## Material to process
Lemma name_case n m : header_name m = header_name n <-> eq_ignore_ascii_case n m = true.
Proof. unfold eq_ignore_ascii_case. rewrite bool_decide_eq_true. by split. Qed.

#[export] Instance urls : UrlParser := {
  Url := string;
  Url_parse s := Ok s;
  url_scheme _ := "https";
  url_host_str _ := Some "llm.example.com";
  url_username _ := "";
  url_password _ := None;
  url_path _ := "/v2/chat";
  url_query _ := None;
  url_fragment _ := None;
}.

Fixpoint bits (p : positive) : string :=
  match p with xH => "" | xO p => String "0" (bits p) | xI p => String "1" (bits p) end.
Fixpoint unbits (s : string) : positive :=
  match s with EmptyString => xH | String "0" s => xO (unbits s) | String _ s => xI (unbits s) end.
Lemma endpoint_unbits_bits p : unbits (bits p) = p.
Proof. induction p as [p IH|p IH|]; cbn; by rewrite ?IH. Qed.

#[export] Instance forms : UrlForms := {
  url_port_or_known_default _ := Some 443;
  form_parse s := default [] (decode (unbits s));
  form_serialize l := bits (encode l);
}.
#[export] Instance form_laws : UrlFormLaws.
Proof.
  split; [| |done].
  - intros l. cbn. by rewrite endpoint_unbits_bits, decode_encode.
  - intros l. cbn. generalize (encode l). intros p. induction p as [p IH|p IH|]; cbn; by rewrite ?IH.
Qed.

#[export] Instance json : IpRestriction.JsonText := { json_field k v := k +:+ "=" +:+ v }.
#[export] Instance addrs : SocketAddrs := ToySelection.addrs.
#[export] Instance serde : AiSerde := { ai_from_value _ := Err "not read"; debug_str s := s }.
#[export] Instance names : HeaderNames := ToyRewrite.names.
#[export] Instance bytes : JsonBytes := { json_from_slice _ := Err "not read"; json_to_vec _ := Ok "{}" }.

Definition demo_config : AiProxyConfig := {|
  provider := OpenaiCompatible; auth := {| auth_header := [("Authorization", "Bearer sk")]; auth_query := [("key", "qk")] |};
  options := None; override_ := {| override_endpoint := Some "https://llm.example.com/v2/chat"; llm_max_tokens := None |};
  timeout := 30000; max_req_body_size := 64; keepalive := true; keepalive_timeout := 60000; ssl_verify := true |}.
Definition demo_endpoint : ResolvedEndpoint :=
  {| ep_scheme := HTTPS; ep_host := "llm.example.com"; ep_port := 443; ep_path := "/v2/chat"; ep_query := [] |}.
Definition demo_upstream (n : nat) : RouteBuild.ProxyUpstream :=
  {| pu_inner := build_provider_upstream_config demo_config demo_endpoint; pu_lb := n; pu_arc := n |}.
Definition instance (s : PluginScope) (t : Z) : PluginAiProxy :=
  {| config := demo_config; endpoint := demo_endpoint; upstream := demo_upstream (Z.to_nat t); scope := s; token := t |}.

(** Instances carry their token as their body, odd ones in the global layer;
    the other plugin of this world picks an upstream of its own, as
    traffic-split does. *)
Definition ai_of (p : Plugin) : option PluginAiProxy :=
  if bool_decide (p_name p = PLUGIN_NAME) then Some (instance (if Z.odd (RouteBuild.body p) then Global else Route) (RouteBuild.body p)) else None.
Definition entry (name : string) (priority t : Z) : PluginEntry :=
  {| plugin := {| RouteBuild.body := t : Body; p_name := name; p_priority := priority; p_targets := []; p_inlines := [] |}; phases := Z.lor REQUEST UPSTREAM_REQUEST |}.

Definition W : Type := RequestHeader * RequestCtx.
#[export] Instance hooks : Hooks (W := W) := {
  early_request_hook p w := (Ok (), w);
  request_hook p w :=
    match ai_of p with
    | Some self => let r := request_filter self w.1 w.2 in (Ok r.1, (w.1, r.2))
    | None => (Ok Continue, (w.1, set_upstream_override w.2 (Some (demo_upstream 99))))
    end;
  upstream_request_hook p w := (Ok (), w);
  request_body_hook p w := (Ok (), w);
  response_hook p w := (Ok (), w);
  response_body_hook p w := (Ok (), w);
  upstream_peer_hook p w := (Ok (), w);
  logging_hook p w := w;
  exit_transform_of p := None;
}.

Lemma ai_hook p self (w : W) r w' : ai_of p = Some self -> request_hook p w = (r, w') ->
  r = Ok (request_filter self w.1 w.2).1 /\ w'.2 = (request_filter self w.1 w.2).2.
Proof. intros Hp. unfold request_hook, hooks. rewrite Hp. by intros [= <- <-]. Qed.
Lemma other_hook p (w : W) r w' : ai_of p = None -> request_hook p w = (r, w') -> ai_state w'.2 = ai_state w.2 /\ ctx_route w'.2 = ctx_route w.2.
Proof. intros Hp. unfold request_hook, hooks. rewrite Hp. by intros [= <- <-]. Qed.

Definition global_layer : list PluginEntry := [entry PLUGIN_NAME PRIORITY 1].
Definition route_layer : list PluginEntry := [entry PLUGIN_NAME PRIORITY 2; entry "traffic-split" 966 0].

Lemma ai_entry priority t s : s = (if Z.odd t then Global else Route) -> layer_of ai_of s [entry PLUGIN_NAME priority t].
Proof. intros -> e ->%list_elem_of_singleton. split; [split; [done|by eexists]|]. intros self. change (ai_of _) with (Some (instance (if Z.odd t then Global else Route) t)). by intros [= <-]. Qed.
Lemma other_entry name priority t s : name <> PLUGIN_NAME -> layer_of ai_of s [entry name priority t].
Proof.
  intros Hn e ->%list_elem_of_singleton. assert (Ha : ai_of (plugin (entry name priority t)) = None) by (unfold ai_of; by rewrite bool_decide_false).
  rewrite Ha. split; [split; [by intros []|intros Hx; by destruct Hn]|done].
Qed.
Lemma layer_app s a b : layer_of ai_of s a -> layer_of ai_of s b -> layer_of ai_of s (a ++ b).
Proof. intros Ha Hb e [He|He]%elem_of_app; [by apply Ha|by apply Hb]. Qed.
Lemma global_ok : layer_of ai_of Global global_layer.
Proof. by apply ai_entry. Qed.
Lemma route_ok : layer_of ai_of Route route_layer.
Proof. apply (layer_app Route [_] [_]); [by apply ai_entry|by apply other_entry]. Qed.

## Task objective
Only the lines above starting with the one with "#[export] Instance bytes" and going through the one with "options := None;" are to be copied, word for word and with both ends kept.

## Result of this exercise
#[export] Instance bytes : JsonBytes := { json_from_slice _ := Err "not read"; json_to_vec _ := Ok "{}" }.

Definition demo_config : AiProxyConfig := {|
  provider := OpenaiCompatible; auth := {| auth_header := [("Authorization", "Bearer sk")]; auth_query := [("key", "qk")] |};
  options := None; override_ := {| override_endpoint := Some "https://llm.example.com/v2/chat"; llm_max_tokens := None |};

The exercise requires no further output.